§ Exercise: Could you filter the records below down to the lines that include the word "PyStr"?

§ Record set:
Lemma ports_view r r' : bind_view r' = bind_view r -> ports_ok r -> ports_ok r'.
Proof.
  intros [= Hd Hm Hl] [H1 H2 H3 H4]. assert (Ei : items r' = items r) by (unfold items; by rewrite Hl).
  constructor; rewrite ?Ei; [done|by rewrite Hl|by rewrite Hm|].
  intros port src Hin. destruct (H4 port src Hin) as [w Ew]. apply (f_equal (lookup port)) in Hd. rewrite !lookup_fmap, Ew in Hd.
  by destruct (rd_datagrams r' !! port).
Qed.

Lemma defrag_rest {A} (m : RM A) r r' x : preserves rest m -> m r = Done (r', x) -> rd_defrag r' = rd_defrag r.
Proof. intros Hm E. exact (f_equal snd (Hm _ _ _ E)). Qed.

Lemma returns_kept {A} (m : RM A) (Q : A -> Redirector -> Prop) r :
  sound r -> preserves bind_view m -> preserves rest m -> safe m Q r -> returns m r.
Proof.
  intros [Hok Hp Hd] Hb Hr (r' & x & E & Hok' & _). exists r', x. split; [done|]. constructor; [done| |].
  - eapply ports_view; [by eapply Hb|done].
  - by rewrite (defrag_rest _ _ _ _ Hr E).
Qed.

(** ** Datagrams and errors *)

(** What the code can take in a datagram: the header for the proxy has room, and
    the proxy's answer to an association can be handled. *)
Record datagram_ok (env : Env) (r : Redirector) (udp : Udp) (payload : list byte) : Prop := {
  dg_size : HEADER_SIZE + len payload <= u16_max;
  dg_bind : exists answer, bind_ok env r answer
}.
(* ===== verification/Datagram.v ===== *)
(** * Datagrams from the wire to the proxy

    What happens to the UDP datagrams of the source, from the bytes of their
    frames on: a datagram in one frame is handed to the proxy, and so is one
    whose fragments arrive in any order. *)

From S2P Require Import Prelude SeqArith Ring Queue Window TxState RxState Socks Pnet Wire Layers Packet PacketText Frames Forwarder Flow Crates Redirector Preserve Workers Conn Session Dispatch Stream Isolation Ports Safety.

Section datagram.
Context {P : Pnet} {L : PnetLaws P} {T : PnetTypes P} {D : Device} {N : IpNetwork} {C : Lru} {CL : LruLaws C}.

(** ** Handing over *)

(** The bindings are those of the specification, and when the source has a port
    the worker of that port was handed the datagram for [dst] last. *)
Definition handed (r r' : Redirector) (answer : io_result (Z * option SocketAddrV4)) (src dst : SocketAddrV4)
    (payload : list byte) : Prop :=
  let spec := bind_spec (lru_cap (rd_udp_lru r)) answer src (items r) in
  items r' = spec.1
  /\ forall port, spec.2 = Ok port ->
       exists w d, rd_datagrams r' !! port = Some w /\ rd_datagram_map r' !! src = Some port
         /\ last (dw_sent w) = Some d /\ proxy_datagram d dst payload.

(** A redirector with the same bindings and the same proxy. *)
Definition same_ports (r r' : Redirector) : Prop := bind_view r' = bind_view r /\ settings r' = settings r.

Lemma same_ports_trans r r1 r2 : same_ports r r1 -> same_ports r1 r2 -> same_ports r r2.
Proof. intros [A1 B1] [A2 B2]. split; [exact (eq_trans A2 A1)|exact (eq_trans B2 B1)]. Qed.

Lemma joined_ports r r' : joined r r' -> same_ports r r'.
Proof.
  intros Hj. pose proof (jn_udp _ _ Hj) as (E1 & E2 & E3 & E4 & E5). pose proof (jn_settings _ _ Hj) as [= E6 E7 E8].
  split; [unfold bind_view; by rewrite E1, E2, E3|unfold settings; by rewrite E4, E5, E6, E7, E8].
Qed.

Lemma same_ports_bind env r r' answer : same_ports r r' -> bind_ok env r answer -> bind_ok env r' answer.
Proof.
  intros [[= _ _ El] [= _ _ _ Er Eo]] [H1 H2]. constructor; [by rewrite Er, Eo|]. unfold items. by rewrite El.
Qed.

Lemma same_ports_handed r r1 r2 answer src dst payload :
  same_ports r r1 -> handed r1 r2 answer src dst payload -> handed r r2 answer src dst payload.
Proof. intros [[= _ _ El] _]. unfold handed, items. by rewrite El. Qed.

Lemma udp_handed env udp payload r answer :
  sound r -> bind_ok env r answer -> is_u32 (udp_dst_ip_addr udp) -> is_u16 (udp_dst udp) -> HEADER_SIZE + len payload <= u16_max ->
  exists r' x, handle_udp env udp payload r = Done (r', x) /\ sound r'
    /\ handed r r' answer (udp_src_ip_addr udp, udp_src udp) (udp_dst_ip_addr udp, udp_dst udp) payload
    /\ rd_defrag r' = rd_defrag r.
Proof.
  intros [Hok Hp Hd] Hb H1 H2 H3.
  destruct (udp_sent_ok env udp payload r answer Hok Hp Hb H1 H2 H3) as (r' & x & E & Ei & Hok' & Hp' & Hm).
  pose proof (defrag_rest _ _ _ _ (rest_udp env udp payload) E) as Ed. exists r', x. split; [done|].
  split; [constructor; [done|done|by rewrite Ed]|]. split; [|done]. split; [done|]. intros port Es. rewrite Es in Hm. apply Hm.
Qed.

(** ** Fragments *)

(** The frame that arrives is the fragment at [range] of the datagram. *)
Record fragment_arrives (r : Redirector) (data : list byte) (key : frag_key) (start : Instant)
    (a : Env * list byte) (range : Z * Z) : Prop := {
  fa_bytes : Forall is_u8 a.2;
  fa_packet : exists i ipv4 n, indicator_from a.2 = Some i /\ indicator_ipv4 i = Some ipv4
    /\ serves r (ipv4_src ipv4) = true /\ ipv4_is_fragment ipv4 = true /\ ipv4_next_level_protocol ipv4 = protocol_udp
    /\ indicator_content_len i = Done n /\ 0 <= n <= len a.2
    /\ fragment_frame data key start (env_now a.1, i, ztake n a.2) range
}.

(** The header of a fragment of this datagram. *)
Definition udp_header (src dst : SocketAddrV4) (ipv4 : Ipv4) : Prop :=
  ipv4_next_level_protocol ipv4 = protocol_udp /\ (ipv4_src ipv4, ipv4_dst ipv4) = (sa_ip src, sa_ip dst).

(** A fragment of a datagram fits. *)
Lemma fragment_frame_fits Q data key start base l d a range :
  len data <= u16_max -> 0 <= range_sum l <= u16_max -> base !! key = None ->
  group_state Q data key start base l d -> fragment_frame data key start a range -> fragment_fits d a.1.2 a.2.
Proof.
  destruct a as [[now i] frame]. cbn [fst snd]. intros Hd Hs Hb Hg (e & ipv4 & n & Ee & Ei & Hk & En & Hh & Hm & Hfr & _).
  destruct Hfr as (v & Ev & -> & _ & Hr & _). rewrite Ei in Ev. injection Ev as <-. cbn [snd] in Hr. rewrite len_zdrop in Hr.
  constructor; [done| |].
  - intros v. rewrite Ei. intros [= <-]. exists e, n. split; [done|]. split; [done|]. split; [done|]. lia.
  - intros v f. rewrite Ei. intros [= <-]. rewrite Hk. destruct Hg as [[_ ->]|(g & -> & Hinv & _)]; [by rewrite Hb|].
    rewrite lookup_insert_eq. intros [= <-]. rewrite (fi_length _ _ _ Hinv). ilia.
Qed.
Lemma fetchData_catch_same_schedule (rand : nat -> float) (w : world) :
  after_any (fetchData_catch rand w) (same_schedule w).
Proof.
  unfold fetchData_catch, updateStatus, hideLoading. run_monad.
  match goal with
  | |- context [updateData ?d ?w0] =>
      pose proof (updateData_same_schedule d w0) as H;
      destruct (updateData d w0)
  end; cbn [after_any] in *; try exact I;
    (eapply same_schedule_trans; [| exact H]); repeat split.
Qed.

Lemma fetchData_resume_same_schedule (r : response) (rand : nat -> float) (w : world) :
  after_any (fetchData_resume r rand w) (same_schedule w).
Proof.
  unfold fetchData_resume. destruct r as [d |];
    [| apply fetchData_catch_same_schedule].
  pose proof (updateData_same_schedule d w) as H.
  destruct (updateData d w) as [[] w1 | w1 |]; cbn [after_any] in *;
    [| | exact I].
  - unfold updateStatus, hideLoading. run_monad. cbn [after_any].
    apply (same_schedule_trans _ _ _ H). repeat split.
  - pose proof (fetchData_catch_same_schedule rand w1) as Hc.
    destruct (fetchData_catch rand w1); cbn [after_any] in *; try exact I;
      by apply (same_schedule_trans _ _ _ H).
Qed.
(** One turn of the backward loop (lines 158-162): [None] is [break]. *)
Definition backward_step (w : World) (sessionA : SessionRef) : Result (option SessionRef) :=
  do firstPostA <- first_post w sessionA;
  do candidates <- lookup_posts w firstPostA;
  do keyed <- mapR (key_first w) candidates;
  do nextSessionA <- py_min_by keyed;
  if PyStr.ge nextSessionA.1 firstPostA then Ok None
  else Ok (Some nextSessionA.2).

Fixpoint walk_backwards (fuel : nat) (w : World) (sessionA : SessionRef) : Result SessionRef :=
  match fuel with
  | O => OutOfFuel
  | S fuel' =>
      do next <- backward_step w sessionA;
      match next with
      | None => Ok sessionA
      | Some nextSessionA => walk_backwards fuel' w nextSessionA
      end
  end.

(** The variables of the forward walk.  [intervals] is the ordered
    dictionary contact -> Interval; the two sets of contacts are kept as
    duplicate-free lists, whose order stands for the (unspecified)
    iteration order of a Python set. *)
Record Sweep := mkSweep {
  intervals : list (nat * Interval);
  prevPresentContacts : list nat;
  warnedContacts : list nat;
  prevPost : option string;
  warnings : list Diag
}.

Definition init_sweep : Sweep := mkSweep [] [] [] None [].

Fixpoint intervals_get (c : nat) (ivs : list (nat * Interval)) : option Interval :=
  match ivs with
  | [] => None
  | (c', i) :: rest => if (c' =? c)%nat then Some i else intervals_get c rest
  end.

Fixpoint intervals_set (c : nat) (i : Interval) (ivs : list (nat * Interval))
    : list (nat * Interval) :=
  match ivs with
  | [] => [(c, i)]
  | (c', i') :: rest =>
      if (c' =? c)%nat then (c', i) :: rest else (c', i') :: intervals_set c i rest
  end.

Definition contact_email (w : World) (c : nat) : Result string :=
  do x <- of_option KeyError (contacts w !! c); Ok (Contact_email x).

(** Body of [for contactB in addedContacts] (lines 185-198). *)
Definition add_contact (w : World) (p : string) (sw : Sweep) (contactB : nat) : Result Sweep :=
  match intervals_get contactB (intervals sw) with
  | Some _ =>
      if decide (contactB ∈ warnedContacts sw) then Ok sw
      else
        do email <- contact_email w contactB;
        Ok (mkSweep (intervals sw) (prevPresentContacts sw)
                    (contactB :: warnedContacts sw) (prevPost sw)
                    (warnings sw ++ [WarnReentry email]))
  | None =>
      Ok (mkSweep (intervals_set contactB (mkInterval p None) (intervals sw))
                  (prevPresentContacts sw) (warnedContacts sw) (prevPost sw)
                  (warnings sw))
  end.

(** Body of [for contactB in deletedContacts] (lines 201-203). *)
Definition del_contact (sw : Sweep) (contactB : nat) : Result Sweep :=
  do interval <- of_option KeyError (intervals_get contactB (intervals sw));
  match Interval_lastPost interval with
  | None =>
      Ok (mkSweep (intervals_set contactB
                     (mkInterval (Interval_firstPost interval) (prevPost sw))
                     (intervals sw))
                  (prevPresentContacts sw) (warnedContacts sw) (prevPost sw)
                  (warnings sw))
  | Some _ => Ok sw
  end.

Definition skip_post (sw : Sweep) (p : string) : bool :=
  match prevPost sw with
  | Some q => PyStr.truthy q && PyStr.le p q
  | None => false
  end.

(** Body of [for p in sessionA.posts] (lines 174-206).  The two inner
    loops visit [addedContacts] and [deletedContacts], which are Python
    sets of contacts: the list order followed here is one of their
    iteration orders.  It decides the order of the keys of [intervals]
    (hence of the participants) and of the warnings when several contacts
    arrive at one post, and nothing else; what is stated about those for
    such a post is stated up to permutation. *)
Definition sweep_post (w : World) (sw : Sweep) (p : string) : Result Sweep :=
  if skip_post sw p then Ok sw
  else
    do sessions <- lookup_posts w p;
    do cs <- mapR (session_contact w) sessions;
    let presentContacts := remove_dups cs in
    let addedContacts := list_difference presentContacts (prevPresentContacts sw) in
    let deletedContacts := list_difference (prevPresentContacts sw) presentContacts in
    do sw1 <- foldR (add_contact w p) addedContacts sw;
    do sw2 <- foldR del_contact deletedContacts sw1;
    Ok (mkSweep (intervals sw2) presentContacts (warnedContacts sw2) (Some p)
                (warnings sw2)).

(** One turn of the forward loop (lines 173-215): the sweep over the
    session's posts, then the choice of the next session ([None]: break). *)
Definition forward_step (w : World) (sessionA : SessionRef) (sw : Sweep)
    : Result (Sweep * option SessionRef) :=
  do s <- session_of w sessionA;
  do sw' <- foldR (sweep_post w) (Session_posts s) sw;
  do prev <- of_option KeyError (prevPost sw');
  do candidates <- lookup_posts w prev;
  do keyed <- mapR (key_last w) candidates;
  do nextSessionA <- py_max_by keyed;
  do lastA <- last_post w sessionA;
  if PyStr.le nextSessionA.1 lastA then Ok (sw', None)
  else Ok (sw', Some nextSessionA.2).

Fixpoint walk_forwards (fuel : nat) (w : World) (sessionA : SessionRef) (sw : Sweep)
    : Result Sweep :=
  match fuel with
  | O => OutOfFuel
  | S fuel' =>
      do st <- forward_step w sessionA sw;
      match st.2 with
      | None => Ok st.1
      | Some nextSessionA => walk_forwards fuel' w nextSessionA st.1
      end
  end.

(** Lines 219-221: close the intervals that are still open. *)
Definition close_interval (prev : option string) (ci : nat * Interval) : nat * Interval :=
  match Interval_lastPost ci.2 with
  | None => (ci.1, mkInterval (Interval_firstPost ci.2) prev)
  | Some _ => ci
  end.

(** Lines 226-228.  An interval still without a last post here would need
    [prevPost] to be None with a contact recorded, which the forward walk
    excludes; Python would fail later, in [max], on comparing None. *)
Definition to_participant (w : World) (ci : nat * Interval) : Result Participant :=
  do email <- contact_email w ci.1;
  do l <- of_option TypeError (Interval_lastPost ci.2);
  Ok (mkParticipant email (Interval_firstPost ci.2) l).

Definition finish (w : World) (sw : Sweep) : Result (Conversation * list Diag) :=
  do pars <- mapR (to_participant w) (map (close_interval (prevPost sw)) (intervals sw));
  do convo <- Conversation_init pars;
  Ok (convo, warnings sw).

§ Answer space:
  if PyStr.ge nextSessionA.1 firstPostA then Ok None
  | Some q => PyStr.truthy q && PyStr.le p q
  if PyStr.le nextSessionA.1 lastA then Ok (sw', None)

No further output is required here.